Report each line of the entries that includes "TypeSlot" by copying it.

Input for this task Block Start

(** * pokemon-seeker: the page component of [src/app/page.tsx]

    A shallow embedding of [PokemonPage]: its view state, the two fetch
    routines, the search handler and the parts of the card rendering that
    compute a value (header colour, abilities line).

    - A JavaScript string is the list of its UTF-16 code units.
    - The state setters of [useState] are events of a trace; the state at
      any moment is the initial state with the events so far applied.
    - An [async] routine is its trace together with its outcome (fulfilled
      with a value, or rejected), one routine at a time; two lookups in
      flight at once are composed from their traces by an explicit
      schedule.  The remote API is a parameter. *)

From Stdlib Require Import NArith Ascii String.
From stdpp Require Import gmap list.

(** ** JavaScript strings *)

Module JS.

Local Open Scope N_scope.

(** A string is its sequence of UTF-16 code units (each below 65536; no
    definition below depends on the bound). *)
Abbreviation jsstring := (list N).

(** A string literal of the source; every literal of [page.tsx] is ASCII. *)
Definition lit (s : string) : jsstring :=
  map N_of_ascii (list_ascii_of_string s).

(** ECMAScript [WhiteSpace] and [LineTerminator] code points, the ones
    [String.prototype.trim] strips.  All of them are in the basic plane. *)
Definition isWhiteSpace (c : N) : bool :=
  (c =? 0x0009) || (c =? 0x000B) || (c =? 0x000C) || (c =? 0x0020) ||
  (c =? 0x00A0) || (c =? 0xFEFF) || (c =? 0x1680) ||
  ((0x2000 <=? c) && (c <=? 0x200A)) ||
  (c =? 0x202F) || (c =? 0x205F) || (c =? 0x3000) ||
  (c =? 0x000A) || (c =? 0x000D) || (c =? 0x2028) || (c =? 0x2029).

(** [s.trimStart()] *)
Fixpoint trimStart (s : jsstring) : jsstring :=
  match s with
  | [] => []
  | c :: s' => if isWhiteSpace c then trimStart s' else s
  end.

(** [s.trimEnd()] *)
Definition trimEnd (s : jsstring) : jsstring :=
  reverse (trimStart (reverse s)).

(** [s.trim()] *)
Definition trim (s : jsstring) : jsstring := trimEnd (trimStart s).

(** [ToBoolean] of a string: the empty string is the only falsy one. *)
Definition truthy (s : jsstring) : bool :=
  match s with [] => false | _ :: _ => true end.

(** [a || b] on strings. *)
Definition or_else (a b : jsstring) : jsstring := if truthy a then a else b.

(** Is [p] a prefix of [s]? *)
Fixpoint startsWith (p s : jsstring) : bool :=
  match p, s with
  | [], _ => true
  | _ :: _, [] => false
  | a :: p', b :: s' => (a =? b) && startsWith p' s'
  end.

(** [s.replace(pat, rep)] with a string pattern: only the FIRST occurrence
    of [pat] is replaced ([rep] is taken literally: the replacement used in
    [page.tsx] has no [$]). *)
Fixpoint replace (pat rep s : jsstring) : jsstring :=
  if startsWith pat s then rep ++ drop (length pat) s
  else match s with
       | [] => []
       | c :: s' => c :: replace pat rep s'
       end.

(** Replacement of every occurrence of the code unit [a] by [b]: what
    [s.replaceAll(a, b)] or [s.replace(/a/g, b)] does for a one-unit
    pattern.  The source does not call it; it is the specification that
    the abilities line is compared with. *)
Definition replaceEvery (a b : N) (s : jsstring) : jsstring :=
  map (fun c => if c =? a then b else c) s.

(** [l.join(sep)] on an array of strings. *)
Fixpoint join (sep : jsstring) (l : list jsstring) : jsstring :=
  match l with
  | [] => []
  | [s] => s
  | s :: l' => s ++ sep ++ join sep l'
  end.

(** Lower-casing of the ASCII letters.  It agrees with
    [String.prototype.toLowerCase] on every string of ASCII code units, and
    instantiates the [toLowerCase] parameter below on such inputs. *)
Definition asciiToLowerCase (s : jsstring) : jsstring :=
  map (fun c => if (0x41 <=? c) && (c <=? 0x5A) then c + 0x20 else c) s.

End JS.
Import JS.

Arguments lit : simpl never.

Definition hyphen : N := 0x2D%N.
Definition space : N := 0x20%N.

(** ** The data of [page.tsx] *)

(** [type Pokemon]: the fields the component reads.  The nested one-field
    objects [{type: {name}}] and [{ability: {name}}] are kept as records;
    the creature's own [name] is [pname], the inner [name] keeps its name. *)
Record Named := { name : jsstring }.
Record TypeSlot := { type : Named }.
Record AbilitySlot := { ability : Named }.
Record OfficialArtwork := { artwork_front_default : jsstring }.
Record Sprites := {
  other_official_artwork : OfficialArtwork;
  front_default : jsstring
}.
Record Pokemon := {
  id : Z;
  pname : jsstring;
  types : list TypeSlot;
  height : Z;
  weight : Z;
  abilities : list AbilitySlot;
  sprites : Sprites
}.

(** [const typeColors: Record<string, string>], in source order
    ([Object.entries] yields the buttons in this order). *)
Definition typeColors_entries : list (jsstring * jsstring) :=
  [ (lit "fire",     lit "bg-[#F08030]");
    (lit "water",    lit "bg-[#6890F0]");
    (lit "grass",    lit "bg-[#78C850]");
    (lit "electric", lit "bg-[#F8D030]");
    (lit "psychic",  lit "bg-[#F85888]");
    (lit "ice",      lit "bg-[#98D8D8]");
    (lit "dragon",   lit "bg-[#7038F8]");
    (lit "dark",     lit "bg-[#705848]");
    (lit "fairy",    lit "bg-[#EE99AC]");
    (lit "normal",   lit "bg-[#A8A878]");
    (lit "fighting", lit "bg-[#C03028]");
    (lit "flying",   lit "bg-[#A890F0]");
    (lit "poison",   lit "bg-[#A040A0]");
    (lit "ground",   lit "bg-[#E0C068]");
    (lit "rock",     lit "bg-[#B8A038]");
    (lit "bug",      lit "bg-[#A8B820]");
    (lit "ghost",    lit "bg-[#705898]");
    (lit "steel",    lit "bg-[#B8B8D0]") ].

(** The own properties of the table, as a finite map. *)
Definition typeColors_own : gmap (list N) (list N) :=
  list_to_map typeColors_entries.

(** The table is a plain object, so reading a property of it goes on to
    [Object.prototype] when the table has no own property of that name.
    These are the string-named properties of [Object.prototype]. *)
Definition objectPrototype : list jsstring :=
  [ lit "constructor"; lit "hasOwnProperty"; lit "isPrototypeOf";
    lit "propertyIsEnumerable"; lit "toLocaleString"; lit "toString";
    lit "valueOf"; lit "__proto__"; lit "__defineGetter__";
    lit "__defineSetter__"; lit "__lookupGetter__"; lit "__lookupSetter__" ].

(** What reading a property of the table gives: one of its own strings, or
    the value [Object.prototype] has under that name (a function, and for
    [__proto__] the prototype object itself): not a string, and truthy. *)
Inductive PropValue :=
| OwnString (s : jsstring)
| Inherited (k : jsstring).

#[global] Instance PropValue_eq_dec : EqDecision PropValue.
Proof. solve_decision. Defined.

(** [typeColors[k]]; [None] is [undefined]. *)
Definition typeColors (k : jsstring) : option PropValue :=
  match typeColors_own !! k with
  | Some c => Some (OwnString c)
  | None =>
      if bool_decide (k ∈ objectPrototype) then Some (Inherited k) else None
  end.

Input for this task Block End

[Result]:
Record TypeSlot := { type : Named }.
  types : list TypeSlot;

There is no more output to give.